Though the public has been cast away, all hope for justice is not lost. Scammed consumers could get their day in court, thanks to a Supreme Court decision this past June in Cuomo v. Clearing House Association. Justice Antonin Scalia broke ranks and joined the court’s four most liberal judges in ruling that the federal government cannot stop states from conducting their own crackdowns on financial crooks—with more stringent laws than Washington’s—against such evils as the predatory mortgage lending that sparked last fall’s meltdown. In that case, the Obama administration shed its crusader’s mantle and defended the dark side in vain.
In 2008, American households lost 18 percent of their wealth—more than $11 trillion. But, like energy, wealth doesn’t just vanish. Most of it is parked in unregulated hedge funds, in ex–hedge funds that are now just bulging foreign bank accounts, and in a variety of opaque financial institutions. The money almost certainly remains parked—otherwise, there would be massive inflation after the amount of bailout money that has spewed from the Fed, the U.S. Treasury, and foreign central banks.
Conceivably, what money was taken away could be “clawed back,” in the parlance of regulators. A precedent exists: a similar crisis a decade ago involving Long-Term Capital Management, a Connecticut hedge fund that included two Nobel Prize–winning economists and a few ace traders from Wall Street, and had bet on bond spreads in Russia, Italy, and Latin America. The outfit started well, but then crashed and dug a trillion-dollar hole that was considered dangerous to the entire system at the time. Instead of paying the fund’s many investors at retail, the New York Fed forced Wall Street to settle the whole thing for about $3.5 billion—in other words, a couple of beans on the dollar. There was no bailout by taxpayers.
It’s clearly too late for that approach to the current crisis. The best way to retrieve at least a significant portion of our wealth is through prosecution, followed by forfeiture.
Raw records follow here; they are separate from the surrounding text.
Lemma ind_iff P Q `{Decision P, Decision Q} : (P ↔ Q) → ind P = ind Q.
Proof. intros HPQ. destruct (ind_cases P) as [[? ->]|[? ->]], (ind_cases Q) as [[? ->]|[? ->]]; tauto. Qed.

Lemma ind_bounds P `{Decision P} : 0 <= ind P <= 1.
Proof. destruct (ind_cases P) as [[_ ->]|[_ ->]]; lra. Qed.

Lemma rsum_ind {A} (P : A → Prop) `{!∀ a, Decision (P a)} l :
  rsum (λ a, ind (P a)) l = INR (length (filter P l)).
Proof.
  induction l as [|a l IH]; [done|]. cbn [rsum]. rewrite filter_cons, IH. unfold ind.
  case_decide; cbn [length]; [rewrite S_INR|]; lra.
Qed.

(** One element of a duplicate-free list. *)
Lemma rsum_ind_eq {A} `{EqDecision A} (g : A → R) a l :
  NoDup l → rsum (λ b, ind (a = b) * g b) l = ind (a ∈ l) * g a.
Proof.
  induction 1 as [|b l Hb Hl IH]; cbn.
  - destruct (ind_cases (a ∈ [])) as [[Hin _]|[_ ->]]; [by apply elem_of_nil in Hin|lra].
  - rewrite IH. destruct (ind_cases (a = b)) as [[<- ->]|[Hne ->]].
    + destruct (ind_cases (a ∈ l)) as [[? _]|[_ ->]]; [done|].
      destruct (ind_cases (a ∈ a :: l)) as [[_ ->]|[Hn _]]; [lra|]. destruct Hn. by left.
    + rewrite (ind_iff (a ∈ b :: l) (a ∈ l)) by (rewrite elem_of_cons; naive_solver). lra.
Qed.

(** ** Counts and entropy *)

Section Info.
  Context {A : Type}.

Definition cnt {K} `{EqDecision K} (l : list A) (f : A → K) (k : K) : R :=
  rsum (λ a, ind (f a = k)) l.

(** [log2] *)
Definition log2 (x : R) : R := ln x / ln 2.

Definition hbits {K} `{EqDecision K} (l : list A) (f : A → K) : R :=
  - rsum (λ a, log2 (cnt l f (f a) / INR (length l))) l / INR (length l).

End Info.

Section InfoFacts.
  Context {A : Type} (l : list A).
  Local Abbreviation n := (INR (length l)).

Lemma cnt_pos {K} `{EqDecision K} (f : A → K) a : a ∈ l → 1 <= cnt l f (f a).
Proof.
  intros Ha. unfold cnt. rewrite rsum_ind.
  assert (1 <= length (filter (λ b, f b = f a) l))%nat as Hlen.
  { destruct (filter _ l) as [|x k] eqn:Hf; [|cbn; lia]. exfalso.
    assert (a ∈ filter (λ b, f b = f a) l) as Hin by (by apply list_elem_of_filter).
    rewrite Hf in Hin. by apply elem_of_nil in Hin. }
  apply le_INR in Hlen. done.
Qed.

Lemma cnt_le_length {K} `{EqDecision K} (f : A → K) k : cnt l f k <= n.
Proof.
  unfold cnt. rewrite <- (Rmult_1_l n), <- rsum_const. apply rsum_le. intros a _.
  apply ind_bounds.
Qed.

Lemma cnt_le {K L} `{EqDecision K, EqDecision L} (f : A → K) (g : A → L) a :
  (∀ b, f b = f a → g b = g a) → cnt l f (f a) <= cnt l g (g a).
Proof.
  intros Hfg. apply rsum_le. intros b _.
  destruct (ind_cases (f b = f a)) as [[Hf ->]|[_ ->]]; [|apply ind_bounds].
  unfold ind. rewrite decide_True by auto. lra.
Qed.

Lemma length_pos a : a ∈ l → 1 <= n.
Proof. intros Ha. destruct l as [|b k]; [by apply elem_of_nil in Ha|]. cbn [length]. rewrite S_INR. pose proof (pos_INR (length k)). lra. Qed.

(** The entropy depends only on which sample points a variable identifies. *)
Lemma hbits_kernel {K L} `{EqDecision K, EqDecision L} (f : A → K) (g : A → L) :
  (∀ a b, a ∈ l → b ∈ l → f a = f b ↔ g a = g b) → hbits l f = hbits l g.
Proof.
  intros Hk. unfold hbits. f_equal. f_equal. apply rsum_ext. intros a Ha. f_equal. f_equal.
  apply rsum_ext. intros b Hb. by apply ind_iff, Hk.
Qed.

(** *** Bounds of the entropy *)

Lemma ln2_pos : 0 < ln 2.
Proof. apply (Rlt_trans _ (/ 2)); [lra|apply ln_lt_2]. Qed.

Lemma log2_le x y : 0 < x → x <= y → log2 x <= log2 y.
Proof.
  intros Hx Hxy. unfold log2. apply Rmult_le_compat_r.
  - pose proof ln2_pos. left. by apply Rinv_0_lt_compat.
  - destruct Hxy as [Hlt| ->]; [left; by apply ln_increasing|lra].
Qed.

Lemma log2_1 : log2 1 = 0.
Proof. unfold log2. rewrite ln_1. lra. Qed.

Lemma log2_div x y : 0 < x → 0 < y → log2 (x / y) = log2 x - log2 y.
Proof.
  intros. unfold log2, Rdiv. rewrite ln_mult, ln_Rinv by (done || by apply Rinv_0_lt_compat). lra.
Qed.

Lemma cnt_frac {K} `{EqDecision K} (f : A → K) a : a ∈ l →
  0 < cnt l f (f a) ∧ 0 < n.
Proof. intros Ha. pose proof (cnt_pos f a Ha). pose proof (length_pos a Ha). lra. Qed.

(** The entropy as a difference of logarithms. *)
Lemma hbits_alt {K} `{EqDecision K} (f : A → K) :
  l ≠ [] → hbits l f = log2 n - rsum (λ a, log2 (cnt l f (f a))) l / n.
Proof.
  intros Hl. unfold hbits.
  assert (0 < n) as Hn.
  { assert (∃ a, a ∈ l) as [a Ha] by (destruct l as [|a k]; [done|exists a; left]).
    pose proof (length_pos a Ha). lra. }
  rewrite (rsum_ext _ (λ a, log2 (cnt l f (f a)) + (- log2 n))).
  - rewrite rsum_plus, rsum_const. field. lra.
  - intros a Ha. destruct (cnt_frac f a Ha). rewrite log2_div by done. lra.
Qed.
This is what we do when we catch money launderers and drug lords. It’s what we’re trying to do to Ponzi schemers like Bernie Madoff. It’s retributive justice. It fills a social need as well as an economic one.
So, where is the justice in the current crisis? Why have there been so few prosecutions and only feeble attempts, at best, to claw the money back? One reason may be that, in such infamous cases as the Lehman Brothers collapse and Bank of America’s absorption of Merrill Lynch, the Fed and the Treasury were intimately involved with the financial elite’s deal making at the time. It’s difficult to prosecute others for securities fraud if you condoned the deals to begin with.
And there’s another, more pertinent reason: The top federal law enforcement establishment is simply not in the mood. People who expect President Obama’s Department of Justice to take the lead will be severely disappointed—not necessarily because the task is difficult, but because the Obama administration is showing that it lacks the will.
Instead, the new administration is putting its energy into creating what it believes will be a meltdown-proof new system of elite “too-big-to-fail” banks, regulated by a beefed-up Federal Reserve.
Even the business establishment’s Wall Street Journal used the word “oligopoly” when it noted this summer that the Obama administration, “after saving the banks, is now planning regulatory changes that could establish an elite group of U.S. institutions with large investment-banking activities” that will be “hard to join and compete against.”
Bill Black calls that elite group of megabanks, like Citigroup and Bank of America, “zombies.” And they’re not done feeding. All of the devilish tools remain in place, says Black, including “the subprime loans, with securitization and the credit default swaps. And the Obama administration astonishingly wants to re-create a secondary market in subprime loans—even though it cost us more than a trillion dollars.”
It may seem that some sort of über-regulator is needed. But Camden Fine, a small-town banker who now leads a trade group of 5,000 community banks, sees a pumped-up, unified regulatory agency as “a big, hairy cyclopean beast” that would protect the megabanks no matter how reckless they are, and continue to favor Wall Street over Main Street. Compared with the Obama administration, America’s small-town bankers look like populists.
An administration whose claws are far from sharpened shouldn’t really surprise us: Obama was Wall Street’s preferred candidate in terms of campaign contributions. His SEC chair, Mary Schapiro, ran FINRA, the Street’s self-regulatory private agency. Gary Gensler, chair of the Commodity Futures Trading Commission, actually worked a decade ago to exempt credit default swaps and other derivatives from regulation.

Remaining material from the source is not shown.